--- Supplied material ---
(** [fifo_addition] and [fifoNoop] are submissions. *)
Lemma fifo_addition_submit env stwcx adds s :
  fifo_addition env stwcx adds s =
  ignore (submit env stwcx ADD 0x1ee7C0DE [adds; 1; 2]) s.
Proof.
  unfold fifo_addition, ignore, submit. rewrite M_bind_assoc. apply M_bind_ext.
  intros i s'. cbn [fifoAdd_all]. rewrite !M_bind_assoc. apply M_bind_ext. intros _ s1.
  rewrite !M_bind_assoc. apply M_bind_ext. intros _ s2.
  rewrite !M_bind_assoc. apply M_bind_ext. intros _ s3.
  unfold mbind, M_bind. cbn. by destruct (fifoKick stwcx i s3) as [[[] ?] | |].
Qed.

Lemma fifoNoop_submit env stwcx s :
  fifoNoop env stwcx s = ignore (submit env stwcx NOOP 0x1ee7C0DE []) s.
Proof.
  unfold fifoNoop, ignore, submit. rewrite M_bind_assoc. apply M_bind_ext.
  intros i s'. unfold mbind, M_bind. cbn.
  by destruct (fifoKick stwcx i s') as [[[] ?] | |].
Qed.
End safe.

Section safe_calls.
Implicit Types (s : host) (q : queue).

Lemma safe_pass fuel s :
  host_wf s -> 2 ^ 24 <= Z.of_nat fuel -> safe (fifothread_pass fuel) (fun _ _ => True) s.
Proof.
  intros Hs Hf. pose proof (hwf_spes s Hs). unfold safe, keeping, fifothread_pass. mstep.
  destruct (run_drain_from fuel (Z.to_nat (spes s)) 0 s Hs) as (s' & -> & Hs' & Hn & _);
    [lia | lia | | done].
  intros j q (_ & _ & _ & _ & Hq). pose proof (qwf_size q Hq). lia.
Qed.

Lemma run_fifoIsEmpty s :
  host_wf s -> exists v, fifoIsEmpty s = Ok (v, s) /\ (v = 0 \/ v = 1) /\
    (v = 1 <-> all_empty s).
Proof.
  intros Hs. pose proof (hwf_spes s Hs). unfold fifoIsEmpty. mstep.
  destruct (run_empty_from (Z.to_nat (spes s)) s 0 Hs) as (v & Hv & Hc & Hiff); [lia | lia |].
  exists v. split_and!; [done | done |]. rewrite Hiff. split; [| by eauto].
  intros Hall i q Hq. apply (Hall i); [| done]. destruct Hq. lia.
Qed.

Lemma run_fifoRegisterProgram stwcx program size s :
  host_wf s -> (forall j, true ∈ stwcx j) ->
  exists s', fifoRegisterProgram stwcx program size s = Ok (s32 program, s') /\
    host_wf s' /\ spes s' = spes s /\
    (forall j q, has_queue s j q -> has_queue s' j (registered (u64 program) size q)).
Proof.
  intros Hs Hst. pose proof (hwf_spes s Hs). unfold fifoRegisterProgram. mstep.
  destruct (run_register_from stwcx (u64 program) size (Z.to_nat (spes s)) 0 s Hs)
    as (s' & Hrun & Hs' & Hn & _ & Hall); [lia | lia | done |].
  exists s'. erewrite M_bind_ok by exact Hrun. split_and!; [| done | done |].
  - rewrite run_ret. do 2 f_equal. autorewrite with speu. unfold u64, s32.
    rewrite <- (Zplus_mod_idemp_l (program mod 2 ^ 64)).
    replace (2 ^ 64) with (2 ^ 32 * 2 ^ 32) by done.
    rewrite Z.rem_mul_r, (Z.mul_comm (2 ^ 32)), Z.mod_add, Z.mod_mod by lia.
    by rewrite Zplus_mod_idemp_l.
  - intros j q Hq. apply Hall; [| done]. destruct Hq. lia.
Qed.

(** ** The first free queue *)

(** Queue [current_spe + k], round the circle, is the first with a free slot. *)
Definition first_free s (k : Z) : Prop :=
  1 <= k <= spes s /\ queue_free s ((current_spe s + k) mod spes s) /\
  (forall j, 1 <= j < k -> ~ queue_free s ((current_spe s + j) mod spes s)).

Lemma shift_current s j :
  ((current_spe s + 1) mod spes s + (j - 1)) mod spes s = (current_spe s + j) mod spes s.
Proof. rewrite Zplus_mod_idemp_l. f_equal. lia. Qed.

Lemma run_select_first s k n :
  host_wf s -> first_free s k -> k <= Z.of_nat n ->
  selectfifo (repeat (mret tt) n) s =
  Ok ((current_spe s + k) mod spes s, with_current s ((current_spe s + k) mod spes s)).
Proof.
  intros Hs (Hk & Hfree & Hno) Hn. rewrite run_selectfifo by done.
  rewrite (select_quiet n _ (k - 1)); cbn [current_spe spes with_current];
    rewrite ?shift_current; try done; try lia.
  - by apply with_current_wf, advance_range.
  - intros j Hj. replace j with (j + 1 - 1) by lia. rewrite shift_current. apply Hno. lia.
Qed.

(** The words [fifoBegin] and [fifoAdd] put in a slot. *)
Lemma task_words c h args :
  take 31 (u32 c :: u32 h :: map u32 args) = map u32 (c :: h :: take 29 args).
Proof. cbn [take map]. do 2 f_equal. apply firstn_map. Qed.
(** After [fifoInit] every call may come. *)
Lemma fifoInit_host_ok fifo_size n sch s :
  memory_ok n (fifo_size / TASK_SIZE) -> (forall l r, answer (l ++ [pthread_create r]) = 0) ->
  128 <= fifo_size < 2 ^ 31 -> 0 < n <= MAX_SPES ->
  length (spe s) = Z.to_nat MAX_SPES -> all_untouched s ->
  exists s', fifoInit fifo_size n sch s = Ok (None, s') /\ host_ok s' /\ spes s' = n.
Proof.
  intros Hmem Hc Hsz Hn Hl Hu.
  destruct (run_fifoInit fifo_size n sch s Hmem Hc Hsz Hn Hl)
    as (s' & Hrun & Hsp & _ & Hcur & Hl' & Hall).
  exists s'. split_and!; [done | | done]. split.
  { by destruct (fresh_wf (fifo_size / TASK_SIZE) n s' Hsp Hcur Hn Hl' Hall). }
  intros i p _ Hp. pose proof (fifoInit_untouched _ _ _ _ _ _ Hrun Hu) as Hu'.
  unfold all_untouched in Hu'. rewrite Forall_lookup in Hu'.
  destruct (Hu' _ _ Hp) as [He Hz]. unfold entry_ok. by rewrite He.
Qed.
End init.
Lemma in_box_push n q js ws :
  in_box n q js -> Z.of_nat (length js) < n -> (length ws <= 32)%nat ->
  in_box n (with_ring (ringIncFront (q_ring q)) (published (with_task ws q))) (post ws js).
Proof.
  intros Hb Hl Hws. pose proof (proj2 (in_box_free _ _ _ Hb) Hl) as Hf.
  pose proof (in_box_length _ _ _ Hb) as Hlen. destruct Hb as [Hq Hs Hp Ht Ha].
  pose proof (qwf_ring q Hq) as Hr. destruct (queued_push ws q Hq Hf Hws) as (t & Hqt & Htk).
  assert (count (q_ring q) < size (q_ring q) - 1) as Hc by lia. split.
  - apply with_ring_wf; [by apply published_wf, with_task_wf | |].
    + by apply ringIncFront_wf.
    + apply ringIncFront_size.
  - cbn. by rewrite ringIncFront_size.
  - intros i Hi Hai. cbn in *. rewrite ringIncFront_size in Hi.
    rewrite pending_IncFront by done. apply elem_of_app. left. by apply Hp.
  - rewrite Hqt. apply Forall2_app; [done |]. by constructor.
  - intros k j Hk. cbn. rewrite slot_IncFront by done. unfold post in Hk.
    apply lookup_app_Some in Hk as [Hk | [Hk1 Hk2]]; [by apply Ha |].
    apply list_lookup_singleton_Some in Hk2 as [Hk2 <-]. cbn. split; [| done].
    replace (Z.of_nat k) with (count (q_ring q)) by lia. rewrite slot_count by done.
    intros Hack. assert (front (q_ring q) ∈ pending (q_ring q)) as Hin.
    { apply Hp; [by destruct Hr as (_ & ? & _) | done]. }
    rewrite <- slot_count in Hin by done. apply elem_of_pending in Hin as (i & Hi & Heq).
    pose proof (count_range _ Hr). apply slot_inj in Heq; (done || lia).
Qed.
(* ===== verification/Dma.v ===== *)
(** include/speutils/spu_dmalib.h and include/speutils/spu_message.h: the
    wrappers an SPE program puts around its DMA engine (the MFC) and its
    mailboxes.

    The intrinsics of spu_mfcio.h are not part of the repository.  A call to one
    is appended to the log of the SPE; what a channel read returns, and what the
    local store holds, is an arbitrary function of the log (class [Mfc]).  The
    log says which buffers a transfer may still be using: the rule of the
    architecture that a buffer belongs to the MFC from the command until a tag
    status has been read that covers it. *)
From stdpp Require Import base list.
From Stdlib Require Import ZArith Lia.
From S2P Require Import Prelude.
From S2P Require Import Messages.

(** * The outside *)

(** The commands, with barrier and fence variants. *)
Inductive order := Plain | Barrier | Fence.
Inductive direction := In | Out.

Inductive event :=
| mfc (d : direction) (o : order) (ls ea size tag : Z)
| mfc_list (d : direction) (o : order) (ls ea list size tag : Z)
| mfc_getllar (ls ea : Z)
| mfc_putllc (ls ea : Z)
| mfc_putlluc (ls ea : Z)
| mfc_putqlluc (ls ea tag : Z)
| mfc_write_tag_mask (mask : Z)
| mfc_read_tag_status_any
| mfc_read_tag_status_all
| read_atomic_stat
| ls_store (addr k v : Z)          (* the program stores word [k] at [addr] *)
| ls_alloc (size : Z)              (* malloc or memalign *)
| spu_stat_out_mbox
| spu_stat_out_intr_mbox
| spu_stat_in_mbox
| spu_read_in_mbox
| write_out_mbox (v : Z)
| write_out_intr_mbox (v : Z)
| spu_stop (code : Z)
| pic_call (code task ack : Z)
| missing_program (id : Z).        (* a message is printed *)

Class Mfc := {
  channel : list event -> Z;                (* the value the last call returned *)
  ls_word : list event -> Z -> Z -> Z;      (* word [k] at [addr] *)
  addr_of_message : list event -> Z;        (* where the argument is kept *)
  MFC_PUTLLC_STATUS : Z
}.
---
> Directions for this task:
Please print verbatim each line from the first line of the entries above to the line that contains "unfold fifo_addition, ignore, submit.", inclusive, and nothing more.

> Solution for this exercise:
(** [fifo_addition] and [fifoNoop] are submissions. *)
Lemma fifo_addition_submit env stwcx adds s :
  fifo_addition env stwcx adds s =
  ignore (submit env stwcx ADD 0x1ee7C0DE [adds; 1; 2]) s.
Proof.
  unfold fifo_addition, ignore, submit. rewrite M_bind_assoc. apply M_bind_ext.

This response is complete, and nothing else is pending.